▶ **What is expected**: Please output exactly the part of the records below that opens with the line containing "Definition str := list code_unit." and closes with the line containing "[$] patterns: the", both lines included, and nothing else.

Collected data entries
· · · · ·

(** * py-ws7: the wavelength-meter source and its web front end

    A shallow embedding of [wlm.py] (class [WavelengthMeter] and the script
    part) and of [server.py] (the request and broadcast paths, the
    configuration and the start of the process), with the properties of the
    acquisition and fan-out pipeline proved over it.

    Conventions of the embedding:
    - a Python [float] is an exact rational ([Q]); rounding of binary
      floating point is not modelled;
    - a Python [int] is a [Z];
    - a method that reads the instrument or the [random] module is a
      computation in a state-and-exception monad;
    - the vendor DLL is an oracle: a record of functions from the history of
      driver calls to the value the driver returns. *)

From Stdlib Require Import NArith ZArith QArith List String Ascii Bool Lia Lqa.
Import ListNotations.

Set Implicit Arguments.

Local Open Scope Z_scope.

(** ** Python runtime: exceptions, results, the monad *)

Module Py.

Inductive exn : Type :=
| ValueError (msg : string)
| IndexError (msg : string)
| WebSocketClosedError.

Inductive Res (A : Type) : Type :=
| Ok (a : A)
| Raise (e : exn).
Arguments Ok {A} a.
Arguments Raise {A} e.

(** A computation over a store [S]: it ends with a value or with a raised
    exception, and with the store as it stands at that point. *)
Definition M (S A : Type) : Type := S -> Res A * S.

Definition ret {S A} (a : A) : M S A := fun s => (Ok a, s).

Definition raise {S A} (e : exn) : M S A := fun s => (Raise e, s).

Definition bind {S A B} (m : M S A) (k : A -> M S B) : M S B :=
  fun s =>
    match m s with
    | (Ok a, s') => k a s'
    | (Raise e, s') => (Raise e, s')
    end.

(** [try: m  except Exception: h] *)
Definition try_except {S A} (m : M S A) (h : exn -> M S A) : M S A :=
  fun s =>
    match m s with
    | (Ok a, s') => (Ok a, s')
    | (Raise e, s') => h e s'
    end.

(** [[f(x) for x in xs]], evaluated left to right. *)
Fixpoint mapM {S A B} (f : A -> M S B) (xs : list A) : M S (list B) :=
  match xs with
  | [] => ret []
  | x :: xs' =>
      bind (f x) (fun y => bind (mapM f xs') (fun ys => ret (y :: ys)))
  end.

(** [for x in xs: body(x)] *)
Fixpoint forM_ {S A} (xs : list A) (body : A -> M S unit) : M S unit :=
  match xs with
  | [] => ret tt
  | x :: xs' => bind (body x) (fun _ => forM_ xs' body)
  end.

(** [range(n)] *)
Definition range (n : nat) : list Z := map Z.of_nat (seq 0 n).

(** [l[i]] with Python's indexing: [-len(l) <= i < 0] counts from the
    end, anything outside [-len(l) .. len(l)-1] raises [IndexError]. *)
Definition index {A} (l : list A) (i : Z) : Res A :=
  let n := Z.of_nat (List.length l) in
  let j := if i <? 0 then i + n else i in
  if (0 <=? j) && (j <? n) then
    match nth_error l (Z.to_nat j) with
    | Some a => Ok a
    | None => Raise (IndexError "list index out of range")
    end
  else Raise (IndexError "list index out of range").

(** [l.remove(x)]: drops the first occurrence, [None] when there is none
    (where Python raises [ValueError]). *)
Fixpoint remove_first {A} (eqb : A -> A -> bool) (x : A) (l : list A)
  : option (list A) :=
  match l with
  | [] => None
  | y :: l' =>
      if eqb y x then Some l'
      else match remove_first eqb x l' with
           | Some r => Some (y :: r)
           | None => None
           end
  end.

(** The numbers the meter hands out: [0] is an [int], readings are
    [float]s. *)
Inductive num : Type :=
| PyInt (z : Z)
| PyFloat (q : Q).

(** [float(x)] *)
Definition to_float (x : num) : Q :=
  match x with
  | PyInt z => inject_Z z
  | PyFloat q => q
  end.

End Py.

Export Py.

Declare Scope py_scope.
Delimit Scope py_scope with py.
Notation "x <- m ;; k" := (bind m (fun x => k))
  (at level 61, m at next level, right associativity) : py_scope.
Notation "m ;;; k" := (bind m (fun _ => k))
  (at level 61, right associativity) : py_scope.
Open Scope py_scope.

(** ** Text: [str], ["%.8f" % x] and [json.dumps] of a list of numbers *)

Module Text.

Definition digit (d : N) : ascii := ascii_of_N (48 + d).


(** Decimal digits of [n], most significant first, pushed in front of
    [acc]; [fuel] bounds the number of digits. *)
Fixpoint digits_aux (fuel : nat) (n : N) (acc : string) : string :=
  match fuel with
  | O => acc
  | S fuel' =>
      let acc' := String (digit (n mod 10)) acc in
      if (n / 10 =? 0)%N then acc' else digits_aux fuel' (n / 10) acc'
  end.

(** [str(n)] for [n >= 0]. *)
Definition str_nat (n : N) : string :=
  digits_aux (S (N.to_nat (N.size n))) n EmptyString.

(** [str(z)] *)
Definition str_int (z : Z) : string :=
  if z <? 0 then String "-" (str_nat (Z.abs_N z)) else str_nat (Z.abs_N z).
(** * The CadxStudio chat palette (Fusion 360 add-in), embedded in Rocq

    The palette script is a handful of JavaScript functions over the page's
    DOM, the host bridge [adsk.fusionSendData] and the built-ins [JSON],
    [String.prototype.trim], [String.prototype.replace], [Date] and
    [Math.random].  The embedding keeps the functions of the script as they
    are written, over

    - JavaScript strings as lists of UTF-16 code units;
    - the values [JSON.parse] can produce, with the property access,
      string conversion and [JSON.stringify] rules of the language on them;
    - a page state holding the three elements the script looks up by id
      ([chatInput], [sendBtn], [messagesContainer]), the module variable
      [messageHistory], the console, the pending timers and the bridge
      calls made;
    - a state-and-exception monad in which a [throw] keeps the effects
      made before it, as in the language.

    What the platform alone decides (IEEE-754 number conversion, the clock,
    the random source, the nesting at which [JSON.stringify] exhausts the
    stack) is a parameter of the development. *)

From Stdlib Require Import List NArith Arith Lia Bool String Ascii DecimalN.
Import ListNotations.

Set Implicit Arguments.

(** ** JavaScript strings *)

Module Str.

(** A string value is a finite sequence of 16-bit code units. *)
Definition code_unit := N.
Definition str := list code_unit.

(** ASCII literals of the script, as code units. *)
Definition u (s : string) : str := map N_of_ascii (list_ascii_of_string s).

Definition dq : code_unit := 34%N.        (* the quotation mark *)
Definition backslash : code_unit := 92%N.

(** A literal between quotation marks, for JSON texts and HTML attributes. *)
Definition quoted (s : string) : str := dq :: u s ++ [dq].

Fixpoint str_eqb (a b : str) : bool :=
  match a, b with
  | [], [] => true
  | x :: a', y :: b' => N.eqb x y && str_eqb a' b'
  | _, _ => false
  end.

(** [s.startsWith(p)], with the remainder. *)
Fixpoint strip_prefix (p s : str) : option str :=
  match p, s with
  | [], _ => Some s
  | x :: p', y :: s' => if N.eqb x y then strip_prefix p' s' else None
  | _ :: _, [] => None
  end.

(** [s.includes(p)] *)
Fixpoint includes (s p : str) : bool :=
  match strip_prefix p s with
  | Some _ => true
  | None => match s with
            | [] => false
            | _ :: s' => includes s' p
            end
  end.

(** [s.replace(p, r)] for a string pattern [p] and a replacement [r] without
    [$] patterns: the first occurrence of [p] is replaced. *)
Fixpoint replace (p r s : str) : str :=
  match strip_prefix p s with
  | Some rest => r ++ rest
  | None => match s with
            | [] => []
            | c :: s' => c :: replace p r s'
            end
  end.

(** WhiteSpace and LineTerminator code points of ECMAScript, which
    [String.prototype.trim] strips. *)
Definition is_whitespace (c : code_unit) : bool :=
  (N.eqb c 9 || N.eqb c 10 || N.eqb c 11 || N.eqb c 12 || N.eqb c 13
   || N.eqb c 32 || N.eqb c 160 || N.eqb c 5760
   || (N.leb 8192 c && N.leb c 8202)
   || N.eqb c 8232 || N.eqb c 8233 || N.eqb c 8239 || N.eqb c 8287
   || N.eqb c 12288 || N.eqb c 65279)%bool.
(** The loop that fills [precisions]: [i] is the position reached and
    [num_relevant] the number of hits before it. *)
Fixpoint precisions_loop (expected : string) (retrieved_files : list string)
    (i num_relevant : nat) (precisions : list Q) : outcome (list Q) :=
  match retrieved_files with
  | [] => Return precisions
  | fname :: rest =>
      if String.eqb fname expected then
        let num_relevant := num_relevant + 1 in
        p <~ div (of_nat num_relevant) (of_nat (i + 1)) ;;
        precisions_loop expected rest (i + 1) num_relevant (precisions ++ [p])
      else precisions_loop expected rest (i + 1) num_relevant precisions
  end.

Definition average_precision (expected : string) (retrieved_files : list string)
  : outcome Q :=
  precisions <~ precisions_loop expected retrieved_files 0 0 [] ;;
  match precisions with
  | [] => Return 0%Q
  | _ => div (sum precisions) (of_nat (List.length precisions))
  end.

(** [process_query], run as task number [i] of the pool. *)
Definition process_query (self : Client) (vector_store_id : string) (k : Z)
    (model : string) (i : nat) (r : row) : io (bool * Q * Q) :=
  let query := query r in
  let expected_filename := expected_filename r in
  response <- lift (responses_create self i
                      (file_search_request vector_store_id k model query)) ;;
  annotations <- lift (annotations_of response) ;;
  match annotations with
  | None =>
      print [Lit ("No annotations for query: " ++ query)] ;;;
      ret (false, 0%Q, 0%Q)
  | Some annotations =>
      let retrieved_files := top_k_files k annotations in
      rc <- lift (reciprocal_rank expected_filename retrieved_files) ;;
      let (rr, correct) := (rc : Q * bool) in
      avg_precision <- lift (average_precision expected_filename retrieved_files) ;;
      (if negb (contains expected_filename retrieved_files)
       then print [Lit "Expected file NOT found in the retrieved files!"]
       else ret tt) ;;;
      (match retrieved_files with
       | first :: _ =>
           if negb (String.eqb first expected_filename) then
             print [Lit ("Query: " ++ query)] ;;;
             print [Lit ("Expected file: " ++ expected_filename)] ;;;
             print [Lit ("First retrieved file: " ++ first)] ;;;
             print [Lit "Retrieved files: "; FmtList retrieved_files] ;;;
             print [Lit "--------------------------------------------------"]
           else ret tt
       | [] => ret tt
       end) ;;;
      ret (correct, rr, avg_precision)
  end.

· · · · ·

▶ **Exercise solution**:
Definition str := list code_unit.

(** ASCII literals of the script, as code units. *)
Definition u (s : string) : str := map N_of_ascii (list_ascii_of_string s).

Definition dq : code_unit := 34%N.        (* the quotation mark *)
Definition backslash : code_unit := 92%N.

(** A literal between quotation marks, for JSON texts and HTML attributes. *)
Definition quoted (s : string) : str := dq :: u s ++ [dq].

Fixpoint str_eqb (a b : str) : bool :=
  match a, b with
  | [], [] => true
  | x :: a', y :: b' => N.eqb x y && str_eqb a' b'
  | _, _ => false
  end.

(** [s.startsWith(p)], with the remainder. *)
Fixpoint strip_prefix (p s : str) : option str :=
  match p, s with
  | [], _ => Some s
  | x :: p', y :: s' => if N.eqb x y then strip_prefix p' s' else None
  | _ :: _, [] => None
  end.

(** [s.includes(p)] *)
Fixpoint includes (s p : str) : bool :=
  match strip_prefix p s with
  | Some _ => true
  | None => match s with
            | [] => false
            | _ :: s' => includes s' p
            end
  end.

(** [s.replace(p, r)] for a string pattern [p] and a replacement [r] without
    [$] patterns: the first occurrence of [p] is replaced. *)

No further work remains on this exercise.